São loucos, nas suas motivações obscuras e comportamento imprevisível, e, como tal, não precisam de ser compreendidos, mas apenas detidos e eventualmente curados.
A Bill Clinton parece razoável que nenhum país governado por loucos tenha o direito de desenvolver um programa nuclear. Parece-lhe lógico e universalmente aceitável que os EUA possam ter o seu próprio arsenal nuclear, mas outros países não possam. E que quem ousa contrariar este princípio recue à mínima ameaça de intervenção ou de sanções económicas.
É aqui que parece estar a contradição: não se pode esperar que um louco se comporte segundo os cânones das pessoas normais. Fazê-lo é uma hipocrisia que só pode levar ao confronto.
Apesar de todos os avanços e recuos nos últimos anos, era cada vez mais evidente, para os técnicos da agência atómica das Nações Unidas e para os americanos, que o programa atómico da Coreia do Norte não se destinava apenas a fins pacíficos e que Kim Il Sung não estava disposto a abdicar dele.

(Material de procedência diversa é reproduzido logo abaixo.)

(* ===== verification/SpscBlocking.v ===== *)
(** The blocking calls of the SPSC ring when the other side is not running:
    they return as soon as they can, and otherwise wait as the channel's
    strategy says without touching the ring. *)
From S2P Require Import Prelude Usize Atomic Errors Wait Notify Ring Queue Spsc Seq NotifySeq WaitProps SpscSeq.
Local Open Scope Z_scope.

Section blocking.
Context `{Target} {T : Type} (sh : Shared) (Hok : shared_ok sh).
Implicit Types (st : seqst T) (c : Chan T) (i : tid).

(** Timing hints are invisible to the ring. *)
Lemma rep_hint p h st c : rep_at sh p st c → rep_at sh p (add_hint h st) c.
Proof. by intros []. Qed.

(** An attempt that finds the ring full changes nothing but the mirror. *)
Lemma try_send_full i st c s v :
  rep sh st c → sender_ok sh s c → closed c = false → Z.of_nat (length (items c)) = cap sh →
  ∃ s', run i (try_send s v) st = Done (s', Err (Full v)) st ∧ sender_ok sh s' c.
Proof using Hok.
  intros Hr (Hsh & Ht & k & Hk & Hkr & Hkw) Hopen Hfull. destruct s as [sh' t k']; simpl in *.
  subst sh' t k'. pose proof (rep_popped_le sh _ _ _ Hr).
  assert (Hlen : pushed c - popped c = cap sh) by (unfold pushed; lia).
  unfold try_send. cbn [s_shared s_tail cached_head].
  erewrite run_load_bool by apply (rep_disc _ _ _ _ Hr). rewrite Hopen.
  erewrite run_arith by (eapply (usize_sub_occupancy sh Hok); eauto).
  destruct (Z.eqb_spec (pushed c - k) (cap sh)) as [He|Hne]; [|exfalso; lia].
  rewrite run_assoc. erewrite run_load by apply (rep_head _ _ _ _ Hr).
  cbn [s_tail cached_head]. rewrite run_assoc.
  erewrite run_arith by (eapply (usize_sub_occupancy sh Hok); eauto; lia).
  rewrite run_ret. cbv beta iota. rewrite Hlen, Z.eqb_refl.
  eexists. split; [reflexivity|]. split_and!; [done..|]. exists (popped c). simpl. split_and!; [done|lia..].
Qed.

Lemma try_recv_empty i st c r :
  rep sh st c → receiver_ok sh r c → closed c = false → items c = [] →
  ∃ r', run i (try_recv r) st = Done (r', Err Empty) st ∧ receiver_ok sh r' c.
Proof using Hok.
  intros Hr (Hsh & Hh & k & Hk & Hkr) Hopen Hnil. destruct r as [sh' h k']; simpl in *. subst sh' h k'.
  assert (Hlen : pushed c = popped c) by (unfold pushed; rewrite Hnil; simpl; lia).
  unfold try_recv. cbn [r_shared r_head cached_tail].
  rewrite (mirror_eqb sh Hok _ _ _ _ Hr Hkr), (proj2 (Z.eqb_eq _ _)) by lia.
  rewrite run_assoc. erewrite run_load by apply (rep_tail _ _ _ _ Hr).
  cbn [r_head cached_tail]. rewrite (mirror_eqb sh Hok _ _ _ _ Hr), (proj2 (Z.eqb_eq _ _)) by lia.
  rewrite run_assoc. erewrite run_load_bool by apply (rep_disc _ _ _ _ Hr). rewrite Hopen.
  eexists. split; [reflexivity|]. split_and!; [done..|]. exists (pushed c). simpl. split_and!; [done|lia..].
Qed.

(** Waiting without [Park]: one hint per pass. *)
Lemma send_loop_waits i c v fuel : ∀ n st s ladder h0,
  strategy sh ≠ Park → rep sh st c → sender_ok sh s c → closed c = false →
  Z.of_nat (length (items c)) = cap sh →
  ladder_at (bool_decide (strategy sh = BackoffYield)) n ladder ∨ strategy sh = BusySpin →
  hints st = h0 ++ wait_hints (strategy sh) n →
  ∃ st', run i (send_loop fuel s v ladder) st = NoFuel st' ∧ rep sh st' c ∧
    hints st' = h0 ++ wait_hints (strategy sh) (n + fuel).
Proof using Hok.
  induction fuel as [|fuel IH]; intros n st s ladder h0 Hp Hr Hs Hopen Hfull Hl Hh.
  { exists st. by rewrite Nat.add_0_r. }
  destruct (try_send_full i st c s v Hr Hs Hopen Hfull) as (s' & Hrun & Hs').
  cbn [send_loop]. erewrite run_bind_Done by exact Hrun. cbv beta iota.
  destruct (wait_pass i (strategy sh) n ladder st (send_wait s' ladder) Hp Hl)
    as (ladder' & h & Hrun' & Hl' & Hstep).
  { unfold send_wait. destruct Hs' as [-> _]. by destruct (strategy sh). }
  erewrite run_bind_Done by exact Hrun'.
  destruct (IH (S n) (add_hint h st) s' ladder' h0) as (st' & Hrun2 & Hr' & Hh'); try done.
  - by apply rep_hint.
  - simpl. by rewrite Hh, Hstep, app_assoc.
  - exists st'. split_and!; [done|done|]. by replace (n + S fuel)%nat with (S n + fuel)%nat by lia.
Qed.

Lemma recv_loop_waits i c fuel : ∀ n st r ladder h0,
  strategy sh ≠ Park → rep sh st c → receiver_ok sh r c → closed c = false → items c = [] →
  ladder_at (bool_decide (strategy sh = BackoffYield)) n ladder ∨ strategy sh = BusySpin →
  hints st = h0 ++ wait_hints (strategy sh) n →
  ∃ st', run i (recv_loop fuel r ladder) st = NoFuel st' ∧ rep sh st' c ∧
    hints st' = h0 ++ wait_hints (strategy sh) (n + fuel).
Proof using Hok.
  induction fuel as [|fuel IH]; intros n st r ladder h0 Hp Hr Hrx Hopen Hnil Hl Hh.
  { exists st. by rewrite Nat.add_0_r. }
  destruct (try_recv_empty i st c r Hr Hrx Hopen Hnil) as (r' & Hrun & Hrx').
  cbn [recv_loop]. erewrite run_bind_Done by exact Hrun. cbv beta iota.
  destruct (wait_pass i (strategy sh) n ladder st (recv_wait r' ladder) Hp Hl)
    as (ladder' & h & Hrun' & Hl' & Hstep).
  { unfold recv_wait. destruct Hrx' as [-> _]. by destruct (strategy sh). }
  erewrite run_bind_Done by exact Hrun'.
  destruct (IH (S n) (add_hint h st) r' ladder' h0) as (st' & Hrun2 & Hr' & Hh'); try done.
  - by apply rep_hint.
  - simpl. by rewrite Hh, Hstep, app_assoc.
  - exists st'. split_and!; [done|done|]. by replace (n + S fuel)%nat with (S n + fuel)%nat by lia.
Qed.

(** Waiting under [Park]: registered, then asleep. *)
Lemma rep_prepared i s st c : rep sh st c → rep sh (prepared i (sh_ring sh) s st) c.
Proof using Type.
  intros Hr. eapply rep_park_frame; [|exact Hr]. etrans; [|by apply park_frame_set_flag].
  by apply park_frame_same.
Qed.

Lemma send_parks i st c s v fuel :
  strategy sh = Park → rep sh st c → sender_ok sh s c → closed c = false →
  Z.of_nat (length (items c)) = cap sh → i ∉ tokens st →
  run i (send (S fuel) s v) st = Blocked (prepared i (sh_ring sh) Producer st).
Proof using Hok.
  intros Hp Hr Hs Hopen Hfull Hi. destruct (try_send_full i st c s v Hr Hs Hopen Hfull) as (s' & Hrun & Hs').
  unfold send. cbn [send_loop]. erewrite run_bind_Done by exact Hrun. cbv beta iota.
  pose proof (rep_prepared i Producer st c Hr) as Hr'. set (st1 := prepared _ _ _ _) in *.
  destruct Hs' as (Hsh & Ht & _). unfold send_wait. rewrite Hsh, Hp, !run_assoc.
  erewrite run_bind_Done by (apply prepare_park_run; destruct (rep_parked _ _ _ _ Hr Producer) as [b ->]; by eexists).
  fold st1. rewrite !run_assoc, run_fence, !run_assoc. erewrite run_load by apply (rep_head _ _ _ _ Hr').
  rewrite !run_assoc, Ht. pose proof (rep_popped_le sh _ _ _ Hr).
  erewrite run_arith.
  2: { eapply (usize_sub_occupancy sh Hok); [exact Hr'|lia|]. unfold pushed. lia. }
  assert (Hlen : pushed c - popped c = cap sh) by (unfold pushed; lia).
  rewrite (proj2 (Z.ltb_ge _ _)) by lia. rewrite !run_assoc.
  erewrite run_load_bool by apply (rep_disc _ _ _ _ Hr'). rewrite Hopen. cbv iota.
  unfold Parker_park. rewrite !run_assoc. by apply run_park_blocked.
Qed.

Lemma recv_parks i st c r fuel :
  strategy sh = Park → rep sh st c → receiver_ok sh r c → closed c = false → items c = [] →
  i ∉ tokens st →
  run i (recv (S fuel) r) st = Blocked (prepared i (sh_ring sh) Consumer st).
Proof using Hok.
  intros Hp Hr Hrx Hopen Hnil Hi. destruct (try_recv_empty i st c r Hr Hrx Hopen Hnil) as (r' & Hrun & Hrx').
  unfold recv. cbn [recv_loop]. erewrite run_bind_Done by exact Hrun. cbv beta iota.
  pose proof (rep_prepared i Consumer st c Hr) as Hr'. set (st1 := prepared _ _ _ _) in *.
  destruct Hrx' as (Hsh & Hh & _). unfold recv_wait. rewrite Hsh, Hp, !run_assoc.
  erewrite run_bind_Done by (apply prepare_park_run; destruct (rep_parked _ _ _ _ Hr Consumer) as [b ->]; by eexists).
  fold st1. rewrite !run_assoc, run_fence, !run_assoc. erewrite run_load by apply (rep_tail _ _ _ _ Hr').
  assert (Hlen : pushed c = popped c) by (unfold pushed; rewrite Hnil; simpl; lia).
  rewrite Hh, Hlen, Z.eqb_refl. cbn [negb]. rewrite !run_assoc.
  erewrite run_load_bool by apply (rep_disc _ _ _ _ Hr'). rewrite Hopen. cbv iota.
  unfold Parker_park. rewrite !run_assoc. by apply run_park_blocked.
Qed.

(** C29. A blocking call that need not wait does not: with room in the ring,
    or the receiver gone, [send] returns on its first attempt, and so does
    [recv] with a value in the ring or the sender gone; the results are those
    of the bounded queue, the rejected value handed back. *)
Theorem spsc_blocking_returns i st c s r v fuel :
  rep sh st c → sender_ok sh s c → receiver_ok sh r c → room c →
  (closed c = true ∨ Z.of_nat (length (items c)) ≠ cap sh →
   ∃ s' st', run i (send (S fuel) s v) st =
       Done (s', if closed c then Err (SendErr v) else Ok tt) st' ∧
     rep sh st' (spec_try_send (cap sh) c v).2 ∧ sender_ok sh s' (spec_try_send (cap sh) c v).2) ∧
  (closed c = true ∨ items c ≠ [] →
   ∃ r' st', run i (recv (S fuel) r) st =
       Done (r', match items c with v :: _ => Ok v | [] => Err RecvErr end) st' ∧
     rep sh st' (spec_try_recv c).2 ∧ receiver_ok sh r' (spec_try_recv c).2).
Proof using Hok.
  intros Hr Hs Hrx Hroom. split; intros Hgo.
  - destruct (try_send_run sh Hok i st c s v Hr Hs Hroom) as (s' & (st' & Hrun & Hr' & _) & Hs').
    exists s', st'. unfold send. cbn [send_loop]. erewrite run_bind_Done by exact Hrun. cbv beta iota.
    split; [|done]. unfold spec_try_send in *. destruct (closed c); [done|].
    destruct (Z.eqb_spec (Z.of_nat (length (items c))) (cap sh)); [by destruct Hgo|done].
  - destruct (try_recv_run sh Hok i st c r Hr Hrx) as (r' & (st' & Hrun & Hr' & _) & Hrx').
    exists r', st'. unfold recv. cbn [recv_loop]. erewrite run_bind_Done by exact Hrun. cbv beta iota.
    split; [|done]. unfold spec_try_recv in *. destruct (items c); [|done].
    destruct (closed c); [done|by destruct Hgo].
Qed.

(** C30. A blocking call that must wait waits as the strategy says. On a full
    ring [send], and on an empty ring [recv], under [Park] registers its
    thread and sleeps; under the self-waking strategies every pass of the loop
    issues exactly the next hint of the strategy. In all cases the ring and
    its values are as before. *)
Theorem spsc_blocking_waits i st c s r v fuel :
  rep sh st c → sender_ok sh s c → receiver_ok sh r c → closed c = false → i ∉ tokens st →
  let waits A (p : nat → prog T A) side :=
    if decide (strategy sh = Park) then
      run i (p (S fuel)) st = Blocked (prepared i (sh_ring sh) side st) ∧
      rep sh (prepared i (sh_ring sh) side st) c
    else ∃ st', run i (p fuel) st = NoFuel st' ∧ rep sh st' c ∧
      hints st' = hints st ++ wait_hints (strategy sh) fuel in
  (Z.of_nat (length (items c)) = cap sh → waits _ (λ n, send n s v) Producer) ∧
  (items c = [] → waits _ (λ n, recv n r) Consumer).
Proof using Hok.
  intros Hr Hs Hrx Hopen Hi waits. unfold waits. clear waits.
  destruct (decide (strategy sh = Park)) as [Hp|Hp].
  { split; intros Hc; (split; [|by apply rep_prepared]); [by apply (send_parks _ _ c)|by apply (recv_parks _ _ c)]. }
  assert (Hl : ladder_at (bool_decide (strategy sh = BackoffYield)) 0 (for_strategy (strategy sh)))
    by apply ladder_start.
  split; intros Hc.
  - unfold send. rewrite (proj1 Hs).
    destruct (send_loop_waits i c v fuel 0 st s _ (hints st) Hp Hr Hs Hopen Hc (or_introl Hl))
      as (st' & Hrun & Hr' & Hh); [|by exists st'].
    destruct (strategy sh); simpl; by rewrite ?app_nil_r.
  - unfold recv. rewrite (proj1 Hrx).
    destruct (recv_loop_waits i c fuel 0 st r _ (hints st) Hp Hr Hrx Hopen Hc (or_introl Hl))
      as (st' & Hrun & Hr' & Hh); [|by exists st'].
    destruct (strategy sh); simpl; by rewrite ?app_nil_r.
Qed.
End blocking.

Lemma spsc_blocking_returns_witness :
  ∃ (s s' : Sender) (st st' : seqst Z), run 0 (send 1 s 7) st = Done (s', Ok tt) st'.
Proof.
  destruct (channel_run 0 2 Park (empty_state (T := Z))) as (sh & s & r & st & _ & _ & _ & _ & _ & _ & _ & _ & Hok & Hr & Hs & Hrx);
    [split; vm_compute; (reflexivity || discriminate)|reflexivity|].
  destruct (spsc_blocking_returns sh Hok 0 st new_chan s r 7 0 Hr Hs Hrx) as [Hsend _].
  { intros Hck. vm_compute. reflexivity. }
  destruct Hsend as (s' & st' & Hrun & _); [|by exists s, s', st, st'].
  right. pose proof (cap_pos Hok). simpl. lia.
Defined.

Lemma channel_no_token a st :
  run 0 (channel 2 Backoff) (empty_state (T := Z)) = Done a st → tokens st = ∅.
Proof.
  intros Hrun. assert (match run 0 (channel 2 Backoff) (empty_state (T := Z)) with
                       | Done _ st => tokens st = ∅ | _ => True end) as Hv by (vm_compute; reflexivity).
  by rewrite Hrun in Hv.
Qed.

Lemma spsc_blocking_waits_witness :
  ∃ (r : Receiver) (st st' : seqst Z), run 0 (recv 32 r) st = NoFuel st' ∧
    hints st' = hints st ++ replicate 10 SpinLoop ++ replicate 20 YieldNow ++
                  [ParkTimeout 64000; ParkTimeout 128000].
Proof.
  destruct (channel_run 0 2 Backoff (empty_state (T := Z)))
    as (sh & s & r & st & Hrun & _ & Hst & _ & _ & _ & _ & _ & Hok & Hr & Hs & Hrx);
    [split; vm_compute; (reflexivity || discriminate)|reflexivity|].
  assert (Htok : 0%nat ∉ tokens st).
  { rewrite (channel_no_token _ _ Hrun). set_solver. }
  destruct (spsc_blocking_waits sh Hok 0 st new_chan s r 7 32 Hr Hs Hrx eq_refl Htok) as [_ Hrecv].
  rewrite Hst in Hrecv. destruct (Hrecv eq_refl) as (st' & Hrun' & _ & Hh).
  exists r, st, st'. split; [exact Hrun'|]. rewrite Hh. done.
Defined.
(** C18. Refinement of the sharded channel. A client that builds a sharded
    channel with any accepted shape and makes any sequence of [try_send],
    [try_recv], [drain] and drop calls on its handles sees exactly what one
    bounded FIFO queue per sender prescribes: per-sender order, [Full] per
    shard, the round-robin sweep with its visit budget, [Disconnected] only
    when every shard is disconnected and empty, and the values dropped with
    the rings are exactly those still queued. *)
Theorem sharded_refines_queues `{Target} {T} (cb : T → bool) (i : tid) (fuel : nat)
    (n total : Z) (strat : WaitStrategy) (ops : list (shard_op T)) :
  0 < n ≤ usize_max → is_multiple_of total n = true → 0 < total / n ≤ usize_max →
  is_power_of_two (total / n) = true → strat ≠ Park → Forall shard_op_ok ops →
  (Z.to_nat (total / n) < fuel)%nat → Z.of_nat (length ops) ≤ usize_max →
  ∃ st, run i (shard_client cb fuel n total strat ops) empty_state =
          Done (shard_spec_run cb (total / n) ops (shard_init (Z.to_nat n))).1 st ∧
        dropped st = destroyed (shard_spec_run cb (total / n) ops (shard_init (Z.to_nat n))).2.
Proof.
  intros Hn Hmul Hper Hpow Hst Hops Hfuel Hlen.
  destruct (sharded_channel_run i n total strat (empty_state (T := T)) Hn Hmul Hper Hpow Hst eq_refl)
    as (shs & txs & rx & st & Hrun & _ & Hrel).
  unfold shard_client. erewrite run_bind_Done by exact Hrun.
  by eapply (shard_run_sim cb i fuel _ shs ops 0).
Qed.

O regime de Pyongyang é o único verdadeiramente comunista que resta no mundo. Cada vez mais isolado e cercado, com a crise económica a agravar-se, tudo indica que desenvolve o seu programa nuclear como uma derradeira forma de manter a independência e identidade. Nada leva a crer que o usasse de forma ofensiva.
E, se o programa nuclear é visto pelas autoridades de Pyongyang como essencial para a identidade e sobrevivência do regime, não é verosímil que abdiquem dele por mais sanções económicas que sofram. O plano de Clinton é, portanto, suicida.
Como, por causa do veto chinês, não vai ser possível fazer aprovar um embargo no Conselho de Segurança, os EUA vão convencer a aplicá-lo os países que têm relações económicas com a Coreia do Norte, um a um, começando pelo Japão e a Coreia do Sul. Mas nunca conseguirão fechar a longa fronteira com a China. E, mesmo que conseguissem aplicar um embargo total, é mais provável que isso aumentasse a mentalidade de cerco entre os coreanos, dispondo-os para uma atitude de confronto, do que que os fizesse ceder.
Kim Il Sung anunciou recentemente que uma das prioridades do país seria agora as relações comerciais com o estrangeiro. Os americanos não viram aí a oportunidade de entrar na Coreia do Norte com os seus instrumentos de fascínio, subvertendo o regime por dentro, como aconteceu em todos os países comunistas. Optaram pelo confronto. Resta agora saber o preço que terão de pagar para o evitar.